Each line from the beginning of the data below through the line containing "table_effect rows req resp (delete" should be repeated exactly, please.
═════ RECORDS FOR THE TASK
(** What one request can do to the [qrToken] table: nothing, delete the rows
    a clause selects, append the row [generateToken] builds, apply the
    payload of [verifyToken] to the rows with the scanned id, or apply the
    payload of [claimSession] to the rows holding the claimed token. *)
Inductive table_effect (rows : list QRToken)
  : Request -> Response -> list QRToken -> Prop :=
| effect_none req resp :
    is_claim_ok resp = false -> is_verify_ok resp = false ->
    table_effect rows req resp rows
| effect_evict req resp w :
    is_claim_ok resp = false -> is_verify_ok resp = false ->
    table_effect rows req resp (delete w rows)
| effect_generate tokenId token now baseURL resp expires :
    is_claim_ok resp = false -> is_verify_ok resp = false ->
    table_effect rows (POST_generate tokenId token now baseURL) resp
      (create {| id := tokenId;
                 token := token;
                 createdAt := now;
                 expiresAt := expires;
                 isUsed := false;
                 userId := Undefined;
                 verifiedAt := Undefined;
                 sessionCreationToken := Undefined;
                 sessionCreationTokenExpiresAt := Undefined |} rows)
| effect_verify body session fresh now_check now_mint now_stamp resp uid q :
    is_claim_ok resp = false ->
    findOne (by_id (text (body_tokenId body))) rows = Some q ->
    isUsed q = false ->
    table_effect rows
      (POST_verify body session fresh now_check now_mint now_stamp) resp
      (update (by_id (text (body_tokenId body)))
         (verify_update uid now_stamp fresh (now_mint + 5 * 60 * 1000)) rows)
| effect_claim body now resp :
    is_claim_ok resp = true ->
    table_effect rows (POST_claim body now) resp
      (update (by_sessionCreationToken (text (body_sessionCreationToken body)))
         claim_update rows).

(** ** Sample data *)

Definition alice : User := {| user_id := "user-1"; user_email := "alice@example.com" |}.

Definition bob : User := {| user_id := "user-2"; user_email := "bob@example.com" |}.

Definition as_caller (usr : User) : option SessionContext :=
  Some {| session_user := Some usr |}.

Definition scan (tid tok : string) : VerifyBody :=
  {| body_tokenId := Value tid; body_token := Value tok |}.

Definition claim_of (sct : string) : ClaimBody :=
  {| body_sessionCreationToken := Value sct |}.

(** A row as [POST /qr/generate] writes it at time 0 under the default
    configuration. *)
Definition pending_row : QRToken :=
  {| id := "qr-1";
     token := "secret-1";
     createdAt := 0;
     expiresAt := 300000;
     isUsed := false;
     userId := Undefined;
     verifiedAt := Undefined;
     sessionCreationToken := Undefined;
     sessionCreationTokenExpiresAt := Undefined |}.

(** The same row after alice's scan at time 1000. *)
Definition verified_row : QRToken :=
  {| id := "qr-1";
     token := "secret-1";
     createdAt := 0;
     expiresAt := 300000;
     isUsed := true;
     userId := Value "user-1";
     verifiedAt := Value 1000;
     sessionCreationToken := Value "sct-1";
     sessionCreationTokenExpiresAt := Value 301000 |}.

(** A row generated with [tokenExpirationMinutes = 60] and scanned at time
    1000: its first expiry lies long after the second. *)
Definition long_lived_verified_row : QRToken :=
  {| id := "qr-2";
     token := "secret-2";
     createdAt := 0;
     expiresAt := 3600000;
     isUsed := true;
     userId := Value "user-1";
     verifiedAt := Value 1000;
     sessionCreationToken := Value "sct-2";
     sessionCreationTokenExpiresAt := Value 301000 |}.

Definition database_of (rows : list QRToken) : Database :=
  {| qrToken_table := rows; user_table := [alice; bob] |}.

(** A session system that always creates the session and sets the cookie. *)
Definition willing : SessionSystem :=
  {| createSession := fun uid =>
       Created {| session_token := ("session-for-" ++ uid)%string;
                  session_expiresAt := 604800000 |};
     setSessionCookie := fun _ _ => None |}.

(** Two scans of the same QR code in flight together: alice's and bob's. *)
Definition racing_scans : list (Async Response) :=
  [ verifyToken (scan "qr-1" "secret-1") (as_caller alice) "sct-1" 1000 1000 1000;
    verifyToken (scan "qr-1" "secret-1") (as_caller bob) "sct-2" 1001 1001 1001 ].

(** The row after bob's write landed on top of alice's. *)
Definition row_bound_to_bob : QRToken :=
  {| id := "qr-1";
     token := "secret-1";
     createdAt := 0;
     expiresAt := 300000;
     isUsed := true;
     userId := Value "user-2";
     verifiedAt := Value 1001;
     sessionCreationToken := Value "sct-2";
     sessionCreationTokenExpiresAt := Value 301001 |}.

(** ** Further predicates on tables and requests *)

(** No row of the table has the id [i]. *)
Definition no_row_with_id (i : string) (rows : list QRToken) : bool :=
  forallb (fun r => negb (matches (by_id i) r)) rows.

(** A [POST /qr/generate] whose first draw is the id [i]. *)
Definition generates (i : string) (req : Request) : bool :=
  match req with
  | POST_generate tokenId _ _ _ => String.eqb tokenId i
  | _ => false
  end.

Definition never_generates (i : string) (arrivals : list (SessionSystem * Request)) : bool :=
  forallb (fun a => negb (generates i (snd a))) arrivals.

(** The row [generateToken] stores. *)
Definition generated_row (parsedConfig : QRAuthConfig) (tokenId token : string)
  (now : Z) : QRToken :=
  {| id := tokenId;
     token := token;
     createdAt := now;
     expiresAt := now + tokenExpirationMinutes parsedConfig * 60 * 1000;
     isUsed := false;
     userId := Undefined;
     verifiedAt := Undefined;
     sessionCreationToken := Undefined;
     sessionCreationTokenExpiresAt := Undefined |}.
(** * webappbot: the schema compiler of [src/webapp.ts]

    A shallow embedding of the spreadsheet-to-schema pipeline
    ([getSheetsHavingModels], [getModelsDataAndPartialsFromWorkbook],
    [fillPartials], [replaceWebAppTypesWithModelType],
    [segregateAPISections], [processRoutesDataFromModelsData],
    [xlsxToJSON]) and of the model processing of [processModels]
    (type resolution, relationship expansion, hierarchy sorting, the
    import list of [db.go], and [readModulePath]).

    JavaScript objects are insertion-ordered association lists with
    string keys (a key that is a canonical array index, which JavaScript
    enumerates first, keeps its insertion place here); a [for ... in]
    loop walks the keys that exist when the loop starts and skips a key
    that was deleted before its turn.  Thrown exceptions are results of
    the [result] type.  Strings are byte strings and case folding covers
    the ASCII letters. *)

From Stdlib Require Import String Ascii List ZArith QArith Qabs Lia Bool DecimalString
  Permutation.
From stdpp Require Import base decidable option list.
Import ListNotations.
Local Open Scope string_scope.
Local Open Scope list_scope.
(** * CBUAE exchange-rate scraper and ChromeDriver installer

    A shallow embedding of [scripts/cbuae_extractor.py] and
    [scripts/install_chrome.py], and the properties of the two scripts.

    Conventions of the embedding:
    - a Python [str] is a [string]; the model covers ASCII text (the
      case mapping, the white-space class and the digits are the ASCII
      ones, characters above 127 are left as they are);
    - a Python [float] is a binary64 number, a [spec_float] rounded with
      [prec = 53] and [emax = 1024];
    - a [dict] with [str] keys is a [gmap string _];
    - a call into the outside world (browser, sub-process, network, file
      system) takes its outcome from a world record; an outcome is a value
      or a raised exception. *)

From stdpp Require Import gmap strings list pretty.
From Stdlib Require Import ZArith Ascii Bool Lia.
From Stdlib Require Import Floats.SpecFloat.

Local Open Scope Z_scope.

(** ** Python built-ins used by the scripts *)

Module Py.

(** Characters that [str.strip()] and [str.split()] treat as white space:
    TAB, LF, VT, FF, CR, FS, GS, RS, US and the space. *)
Definition is_whitespace (c : ascii) : bool :=
  let n := N_of_ascii c in
  ((9 <=? n) && (n <=? 13) || (28 <=? n) && (n <=? 32))%N.
Lemma sidebar_split E w :
  sidebar E w
  = (select_model E ;;;
     if button_new_conversation E then new_conversation E else ret tt) w.
Proof.
  unfold sidebar, select_model, bind.
  destruct (load_models E w) as [[models|t] w1]; [|reflexivity].
  destruct (get_ss w1) as [[s|t] w2]; [|reflexivity].
  destruct (match selected_model s with
            | Some _ => ret tt
            | None =>
                fun w0 => let (o, w') := lift (getitem0 models) w0 in
                          match o with
                          | Ret a => set_selected_model a w'
                          | Throw t => (Throw t, w')
                          end
            end w2) as [[[]|t] w3]; [|reflexivity].
  destruct (attr "selected_model" selected_model w3) as [[current|t] w4];
    [|reflexivity].
  destruct (call (Selectbox models current) (selectbox E models current) w4)
    as [[chosen|t] w5]; [|reflexivity].
  destruct (set_selected_model chosen w5) as [[[]|t] w6]; reflexivity.
Qed.

Lemma select_model_clears E : steps same_clears (select_model E).
Proof.
  unfold select_model. frame clears_leaf.
  apply steps_load_models; [exact _ | clears_leaf ..].
Qed.

Lemma select_model_handles E : steps same_handles (select_model E).
Proof.
  unfold select_model. frame handles_leaf.
  apply steps_load_models; [exact _ | handles_leaf ..].
Qed.

Lemma select_model_messages E : steps same_messages (select_model E).
Proof.
  unfold select_model. frame messages_leaf.
  apply steps_load_models; [exact _ | messages_leaf ..].
Qed.

Lemma after_sidebar_clears E :
  steps same_clears
    (init_block E ;;; display ;;; chat_block E ;;; emit AtexitRegister ;;; ret tt).
Proof.
  unfold init_block, initialize_agent, initialize_agent_body, new_chat_groq,
    new_mcp_agent, display, chat_block, handle_input, append_message.
  assert (H : forall l i, steps same_clears (show_messages i l)).
  { induction l; intros i; simpl; frame clears_leaf; apply IHl. }
  frame clears_leaf; apply H.
Qed.

Lemma script_after_sidebar E w :
  script E w
  = (sidebar E ;;; init_block E ;;; display ;;; chat_block E ;;;
     emit AtexitRegister ;;; ret tt) (snd (init_session_state w)).
Proof.
  unfold script, script_steps. cbn [run_steps].
  rewrite (bind_step _ _ _ _ _ _ _ (init_session_state_values w)).
  rewrite init_session_state_values. reflexivity.
Qed.

Lemma script_clears E w :
  clear_calls (log (snd (script E w)))
  = clear_calls (log (snd (sidebar E (snd (init_session_state w))))).
Proof.
  rewrite script_after_sidebar.
  set (w0 := snd (init_session_state w)).
  destruct (sidebar E w0) as [[[]|t] w2] eqn:Hs.
  - rewrite (bind_step _ _ _ _ _ _ _ Hs). apply after_sidebar_clears.
  - rewrite (bind_throw _ _ _ _ _ _ _ Hs). reflexivity.
Qed.

Lemma script_messages_no_input E w :
  chat_input E = None ->
  messages (ss (snd (script E w)))
  = messages (ss (snd (sidebar E (snd (init_session_state w))))).
Proof.
  intros Hin. rewrite script_after_sidebar.
  set (w0 := snd (init_session_state w)).
  destruct (sidebar E w0) as [[[]|t] w2] eqn:Hs.
  - rewrite (bind_step _ _ _ _ _ _ _ Hs).
    assert (Hrest : steps same_messages
                      (init_block E ;;; display ;;; chat_block E ;;;
                       emit AtexitRegister ;;; ret tt)).
    { frame messages_leaf.
      - apply init_block_messages.
      - apply same_session_messages, display_session.
      - unfold chat_block. rewrite Hin. frame messages_leaf. }
    apply Hrest.
  - rewrite (bind_throw _ _ _ _ _ _ _ Hs). reflexivity.
Qed.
══════════
**REPLY:**
(** What one request can do to the [qrToken] table: nothing, delete the rows
    a clause selects, append the row [generateToken] builds, apply the
    payload of [verifyToken] to the rows with the scanned id, or apply the
    payload of [claimSession] to the rows holding the claimed token. *)
Inductive table_effect (rows : list QRToken)
  : Request -> Response -> list QRToken -> Prop :=
| effect_none req resp :
    is_claim_ok resp = false -> is_verify_ok resp = false ->
    table_effect rows req resp rows
| effect_evict req resp w :
    is_claim_ok resp = false -> is_verify_ok resp = false ->
    table_effect rows req resp (delete w rows)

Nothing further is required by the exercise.